"Les vieillards sont-ils des hommes ? A voir la manière dont notre société les traite, il est permis d’en douter."
Extraits : pages 567 à 569
Aujourd'hui, un mineur
est à 50 ans un homme fini tandis que parmi les privilégiés
beaucoup portent allégrement leurs 80 ans.
Amorcé plus tôt, le déclin du travailleur sera aussi beaucoup plus rapide. Pendant ses années de "survie", son corps délabré sera en proie aux maladies, aux infirmités. Tandis qu'un vieillard qui a eu la chance de ménager sa santé peut la conserver à peu près intacte jusqu'à sa mort.
Vieillis, les exploités
sont condamnés sinon à la misère, du moins à une grande pauvreté,
à des logements incommodes, à la solitude, ce qui entraîne chez
eux un sentiment de déchéance et une anxiété généralisée. Ils
sombrent dans une hébétude qui se répercute dans l'organisme; même
les maladies mentales qui les affectent sont en grande partie le
produit du système.
S'il conserve de la
santé et de la lucidité, le retraité n'en est pas moins la proie
de ce terrible fléau: l'ennui. Privé de sa prise sur le monde, il
est incapable d'en retrouver une parce qu'en dehors de son travail
ses loisirs étaient aliénés.
L'ouvrier manuel ne
réussit même pas à tuer le temps.

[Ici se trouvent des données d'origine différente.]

Lemma search_namespace s :
  Re.search NAMESPACE_REGEX s = Re.set_plus_eol namespace_set (Re.chars s).
Proof.
  unfold Re.search, Re.chars. destruct (list_ascii_of_string s) as [|c rest].
  - reflexivity.
  - cbn [Re.search_from]. unfold NAMESPACE_REGEX at 2.
    rewrite search_from_bol, orb_false_r. apply match_here_namespace.
Qed.

(** The validator accepts exactly the non-empty words over the set, with or
    without one newline after them. *)
Lemma RegexValidator_namespace_accepts s :
  RegexValidator NAMESPACE_REGEX s = ret tt <->
  exists w, w <> [] /\ forallb (Re.in_set namespace_set) w = true /\
            (Re.chars s = w \/ Re.chars s = (w ++ [Re.newline])%list).
Proof.
  unfold RegexValidator. rewrite <- set_plus_eol_true, <- search_namespace.
  destruct (Re.search NAMESPACE_REGEX s); split; intros H;
    try reflexivity; try discriminate.
Qed.

(** A character outside the set anywhere but in a final newline is rejected. *)
Lemma RegexValidator_namespace_rejects s pre c post :
  Re.chars s = (pre ++ c :: post)%list ->
  Re.in_set namespace_set c = false ->
  post <> [] \/ c <> Re.newline ->
  RegexValidator NAMESPACE_REGEX s = raise (ValidationError "Enter a valid value.").
Proof.
  intros Hs Hc Hpos. unfold RegexValidator.
  destruct (Re.search NAMESPACE_REGEX s) eqn:E; [exfalso | reflexivity].
  rewrite search_namespace in E. apply set_plus_eol_true in E.
  destruct E as (w & _ & Hall & Hw).
  assert (Hin : forall x, In x w -> Re.in_set namespace_set x = true).
  { now apply forallb_forall. }
  rewrite Hs in Hw. destruct Hw as [Hw | Hw].
  - rewrite (Hin c) in Hc; [discriminate|]. rewrite <- Hw. apply in_elt.
  - destruct post as [|p0 post0].
    + change ((pre ++ [c])%list = (w ++ [Re.newline])%list) in Hw.
      apply app_inj_tail in Hw as [_ ->]. destruct Hpos; congruence.
    + destruct (@exists_last _ (p0 :: post0)) as (post' & z & Hp); [discriminate|].
      rewrite Hp, app_comm_cons, app_assoc in Hw.
      apply app_inj_tail in Hw as [Hw _].
      rewrite (Hin c) in Hc; [discriminate|]. rewrite <- Hw. apply in_elt.
Qed.

End ReFacts.

Module ModelsFacts.
Import Py Models ReFacts Samples.

(** C5 (defect in the code): every mnemonic with a character outside
    [[a-zA-Z0-9\-.]] should fail validation, on the models and on the create
    serializer's id field.  The value [abc] followed by a newline contains a
    character outside the set and passes both validator lists, because [$]
    also matches before a final newline. *)
Theorem mnemonic_with_final_newline_passes :
  let s := String "a" (String "b" (String "c" (String Re.newline EmptyString))) in
  In Re.newline (Re.chars s) /\
  Re.in_set namespace_set Re.newline = false /\
  run_validators mnemonic_validators s = ret tt /\
  run_validators Serializers.id_validators s = ret tt.
Proof. cbv zeta. repeat split; try reflexivity. simpl. tauto. Qed.

Example mnemonic_plain_passes :
  run_validators mnemonic_validators "CIEL-1.0" = ret tt.
Proof. reflexivity. Qed.

Example mnemonic_with_space_fails :
  run_validators mnemonic_validators "my org" =
  raise (ValidationError "Enter a valid value.").
Proof. reflexivity. Qed.

Example mnemonic_empty_fails :
  run_validators mnemonic_validators "" =
  raise (ValidationError "Enter a valid value.").
Proof. reflexivity. Qed.

(** ** Soft deletion *)

Lemma soft_delete_active self st :
  is_active self = true ->
  soft_delete self st = save (set_is_active false self) st.
Proof. intros H. unfold soft_delete. now rewrite H. Qed.

Lemma soft_delete_inactive self st :
  is_active self = false -> soft_delete self st = (self, st).
Proof. intros H. unfold soft_delete. now rewrite H. Qed.

Lemma undelete_inactive self st :
  is_active self = false ->
  undelete self st = save (set_is_active true self) st.
Proof. intros H. unfold undelete. now rewrite H. Qed.

Lemma undelete_active self st :
  is_active self = true -> undelete self st = (self, st).
Proof. intros H. unfold undelete. now rewrite H. Qed.

Lemma save_is_active self st : is_active (fst (save self st)) = is_active self.
Proof. reflexivity. Qed.

Lemma save_written self st :
  written (snd (save self st)) = (written st ++ [fst (save self st)])%list.
Proof. reflexivity. Qed.

(** C3: [soft_delete] on an active instance clears [is_active] and writes
    the instance; [undelete] on an inactive instance sets it and writes the
    instance; [soft_delete] then [undelete] ends with [is_active] true; and
    either operation repeated equals itself once, the second call leaving
    instance and storage as they are. *)
Theorem soft_delete_undelete_toggle (self : BaseModel) (st : Storage) :
  (is_active self = true ->
     is_active (fst (soft_delete self st)) = false /\
     written (snd (soft_delete self st)) =
       (written st ++ [fst (soft_delete self st)])%list) /\
  (is_active self = false ->
     is_active (fst (undelete self st)) = true /\
     written (snd (undelete self st)) =
       (written st ++ [fst (undelete self st)])%list) /\
  is_active (fst (and_then soft_delete undelete self st)) = true /\
  and_then soft_delete soft_delete self st = soft_delete self st /\
  and_then undelete undelete self st = undelete self st /\
  (forall self' st', soft_delete self st = (self', st') ->
     soft_delete self' st' = (self', st')) /\
  (forall self' st', undelete self st = (self', st') ->
     undelete self' st' = (self', st')).
Proof.
  repeat split.
  - rewrite soft_delete_active by assumption. reflexivity.
  - rewrite soft_delete_active by assumption. reflexivity.
  - rewrite undelete_inactive by assumption. reflexivity.
  - rewrite undelete_inactive by assumption. reflexivity.
  - unfold and_then. destruct (is_active self) eqn:E.
    + rewrite soft_delete_active by assumption. reflexivity.
    + rewrite soft_delete_inactive by assumption.
      rewrite undelete_inactive by assumption. reflexivity.
  - unfold and_then. destruct (is_active self) eqn:E.
    + rewrite soft_delete_active by assumption. reflexivity.
    + rewrite soft_delete_inactive by assumption.
      now rewrite soft_delete_inactive.
  - unfold and_then. destruct (is_active self) eqn:E.
    + rewrite undelete_active by assumption. now rewrite undelete_active.
    + rewrite undelete_inactive by assumption. reflexivity.
  - intros self' st' H. destruct (is_active self) eqn:E.
    + rewrite soft_delete_active in H by assumption.
      injection H as <- <-. reflexivity.
    + rewrite soft_delete_inactive in H by assumption.
      injection H as <- <-. now apply soft_delete_inactive.
  - intros self' st' H. destruct (is_active self) eqn:E.
    + rewrite undelete_active in H by assumption.
      injection H as <- <-. now apply undelete_active.
    + rewrite undelete_inactive in H by assumption.
      injection H as <- <-. reflexivity.
Qed.
(** X20: from a location with finite coordinates to itself both distance
    components are +0; with an infinite or NaN coordinate that
    component is NaN. *)
Theorem ComponentDistanceTo_self (l : Location.t) :
  (isFinite (Location.Latitude l) = true ->
   fst (ComponentDistanceTo l l) = zero) /\
  (isFinite (Location.Longitude l) = true ->
   snd (ComponentDistanceTo l l) = zero) /\
  (isFinite (Location.Latitude l) = false ->
   fst (ComponentDistanceTo l l) = S754_nan) /\
  (isFinite (Location.Longitude l) = false ->
   snd (ComponentDistanceTo l l) = S754_nan).
Proof.
  unfold ComponentDistanceTo. simpl. repeat split.
  - intros Hf. rewrite (sub64_self _ Hf). reflexivity.
  - intros Hf. rewrite (sub64_self _ Hf). reflexivity.
  - destruct (Location.Latitude l) as [[]|[]| |s m e]; try discriminate; reflexivity.
  - destruct (Location.Longitude l) as [[]|[]| |s m e]; try discriminate; reflexivity.
Qed.

(** ** The addresses of a buoy's reports (buoy.go, lines 95-115) *)

Lemma append_cancel_l (p s t : string) : (p ++ s = p ++ t)%string -> s = t.
Proof.
  induction p as [|c p IH]; simpl; [auto|].
  intros [= Heq]. auto.
Qed.

Lemma append_length (s t : string) :
  String.length (s ++ t)%string = (String.length s + String.length t)%nat.
Proof. induction s as [|c s IH]; simpl; [reflexivity|]. rewrite IH. reflexivity. Qed.
(** X15. The caption handed to the model always ends with a period, has no
    ASCII capital and no surrounding whitespace, and normalising is
    idempotent: a caption that went through it comes out unchanged. *)
Theorem normalize_caption_idempotent (caption : string) :
  endswith_char "."%char (normalize_caption caption) = true /\
  lower (normalize_caption caption) = normalize_caption caption /\
  strip (normalize_caption caption) = normalize_caption caption /\
  normalize_caption (normalize_caption caption) = normalize_caption caption.
Proof.
  assert (Hlow : lower (strip (lower caption)) = strip (lower caption)).
  { unfold strip. now rewrite lower_rstrip, lower_lstrip, lower_idem. }
  assert (H : endswith_char "."%char (normalize_caption caption) = true /\
              lower (normalize_caption caption) = normalize_caption caption /\
              strip (normalize_caption caption) = normalize_caption caption).
  { unfold normalize_caption.
    destruct (endswith_char "."%char (strip (lower caption))) eqn:E; simpl.
    - rewrite E, Hlow, strip_idem. auto.
    - rewrite endswith_char_snoc, lower_app, Hlow.
      rewrite strip_snoc_visible by reflexivity. auto. }
  destruct H as (Hend & Hl & Hs). repeat split; auto.
  unfold normalize_caption at 1. rewrite Hl, Hs, Hend. reflexivity.
Qed.

(** ** More on drawing *)

Section RendererMore.

Context {Img : Type}.

Lemma draw_box_frame (cv : cv2_api Img) col thickness show_index image idx b
    (heap : list Img) :
  List.length (draw_box cv col thickness show_index image idx b heap)
  = List.length heap /\
  forall r, r <> image ->
            nth_error (draw_box cv col thickness show_index image idx b heap) r
            = nth_error heap r.
Proof.
  destruct b as [[[x y] w] h]. unfold draw_box.
  destruct show_index; rewrite ?upd_length; split; auto; intros r Hr;
    rewrite ?nth_error_upd_other by congruence; reflexivity.
Qed.

Lemma draw_boxes_frame (cv : cv2_api Img) col thickness show_index image idx
    boxes (heap : list Img) :
  List.length (draw_boxes cv col thickness show_index image idx boxes heap)
  = List.length heap /\
  forall r, r <> image ->
            nth_error (draw_boxes cv col thickness show_index image idx boxes
                                  heap) r
            = nth_error heap r.
Proof.
  revert idx heap; induction boxes as [|b boxes IH]; intros idx heap; simpl.
  - auto.
  - destruct (IH (S idx) (draw_box cv col thickness show_index image idx b heap))
      as [Hlen Hfr].
    destruct (draw_box_frame cv col thickness show_index image idx b heap)
      as [Hlen' Hfr'].
    split; [congruence|]. intros r Hr. now rewrite Hfr, Hfr'.
Qed.
Lemma assign_sections (section key : string) (v : value)
    (cfg cfg' : pydict) (raised : option config_exn) :
  assign section key v cfg = (cfg', raised) ->
  map fst cfg' = map fst cfg /\
  forall section', section' <> section ->
    dict_get section' cfg' = dict_get section' cfg.
Proof.
  unfold assign.
  destruct (dict_get section cfg) as [[| | | | | |d]|] eqn:Hs;
    intros H; injection H as <- _; try (split; reflexivity).
  split.
  - apply dict_set_keys. congruence.
  - intros section' Hne. apply dict_get_set_other. exact Hne.
Qed.

Lemma then_do_returns (first second : statement) (cfg cfg' : pydict) :
  (first ;; second) cfg = (cfg', None) ->
  exists mid, first cfg = (mid, None) /\ second mid = (cfg', None).
Proof.
  unfold then_do. destruct (first cfg) as [mid [err|]]; [discriminate|].
  intros H. exists mid. auto.
Qed.

Lemma then_do_fixed (first second : statement) (cfg : pydict) :
  first cfg = (cfg, None) -> second cfg = (cfg, None) ->
  (first ;; second) cfg = (cfg, None).
Proof. unfold then_do. intros -> ->. reflexivity. Qed.

(** ** Statements and the cells they write *)

Lemma writes_only_skip : writes_only skip [].
Proof. intros cfg cfg' raised s k H _. injection H as <- _. reflexivity. Qed.

Lemma writes_only_assign (section key : string) (v : value) :
  writes_only (assign section key v) [(section, key)].
Proof.
  intros cfg cfg' raised s k H Hout.
  apply (assign_other_cell _ _ _ _ _ _ _ _ H).
  intros Heq. apply Hout. left. symmetry. exact Heq.
Qed.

Son oisiveté morose aboutit à
une apathie qui compromet ce qui lui reste d'équilibre physique et
moral.
Le dommage qu'il a subi
au cours de son existence est plus radical encore.
Si le retraité est
désespéré par le non-sens de sa vie présente, c'est que de tout
temps le sens de son existence lui a été volé. Une loi, aussi
implacable que la loi d'airain, lui a permis seulement de reproduire
sa vie et lui a refusé la possibilité d'en inventer des
justifications. Quand il échappe aux contraintes de sa profession,
il n'aperçoit plus autour de lui qu'un désert; il ne lui a pas été
donné de s'engager dans des projets qui auraient peuplé le monde de
buts, de valeurs, de raisons d'être.
C'est là le crime de
notre société. Sa "politique de la vieillesse" est
scandaleuse. Mais plus scandaleux encore est le traitement qu'elle
inflige à la majorité des hommes au temps de leur jeunesse et de
leur maturité. Elle préfabrique la condition mutilée et misérable
qui est leur lot dans leur dernier âge.
C'est par sa faute que la
déchéance sénile commence prématurément, qu'elle est rapide,
physiquement douloureuse, moralement affreuse parce qu'ils l'abordent
les mains vides. Des individus exploités, aliénés, quand leur
force les quitte, deviennent fatalement des "rebuts", des
"déchets".
C'est pourquoi tous les
remèdes qu'on propose pour pallier la détresse des vieillards sont
si dérisoires: aucun d'eux ne saurait réparer la systématique
destruction dont des hommes ont été victimes pendant toute leur
existence.
Même si on les soigne,
on ne leur rendra pas la santé. Si on leur bâtit des résidences
décentes, on ne leur inventera pas la culture, les intérêts, les
responsabilités qui donneraient un sens à leur vie. Je ne dis pas
qu'il soit tout à fait vain d'améliorer, au présent, leur
condition; mais cela n'apporte aucune solution au véritable problème
du dernier âge: que devrait être une société pour que dans sa
vieillesse un homme demeure un homme ?
La réponse est simple:
il faudrait qu'il ait toujours été traité en homme. Par le sort
qu'elle assigne à ses membres inactifs, la société se démasque:
elle les a toujours considérés comme du matériel. Elle avoue que
pour elle, seul le profit compte et que son "humanisme" est
de pure façade. Au XlXème siècle, les classes dominantes
assimilaient explicitement le prolétariat à la barbarie. Les luttes
ouvrières ont réussi à l'intégrer à l'humanité. Mais seulement
en tant qu'il est productif. Les travailleurs vieillis, la société
s'en détourne comme d'une espèce étrangère.
Voilà pourquoi on
ensevelit la question dans un silence concerté. La vieillesse
dénonce l'échec de toute notre civilisation. C'est l'homme tout
entier qu'il faut refaire, toutes les relations entre les hommes
qu'il faut recréer si on veut que la condition du vieillard soit
acceptable. Un homme ne devrait pas aborder la fin de sa vie les
mains vides et solitaire.
Et la conclusion
« On ne saurait se
contenter de réclamer une « politique de la vieillesse » plus
généreuse, un relèvement des pensions, des logements sains, des
loisirs organisés. C’est tout le système qui est en jeu et la
revendication ne peut être que radicale : changer la vie. » (p.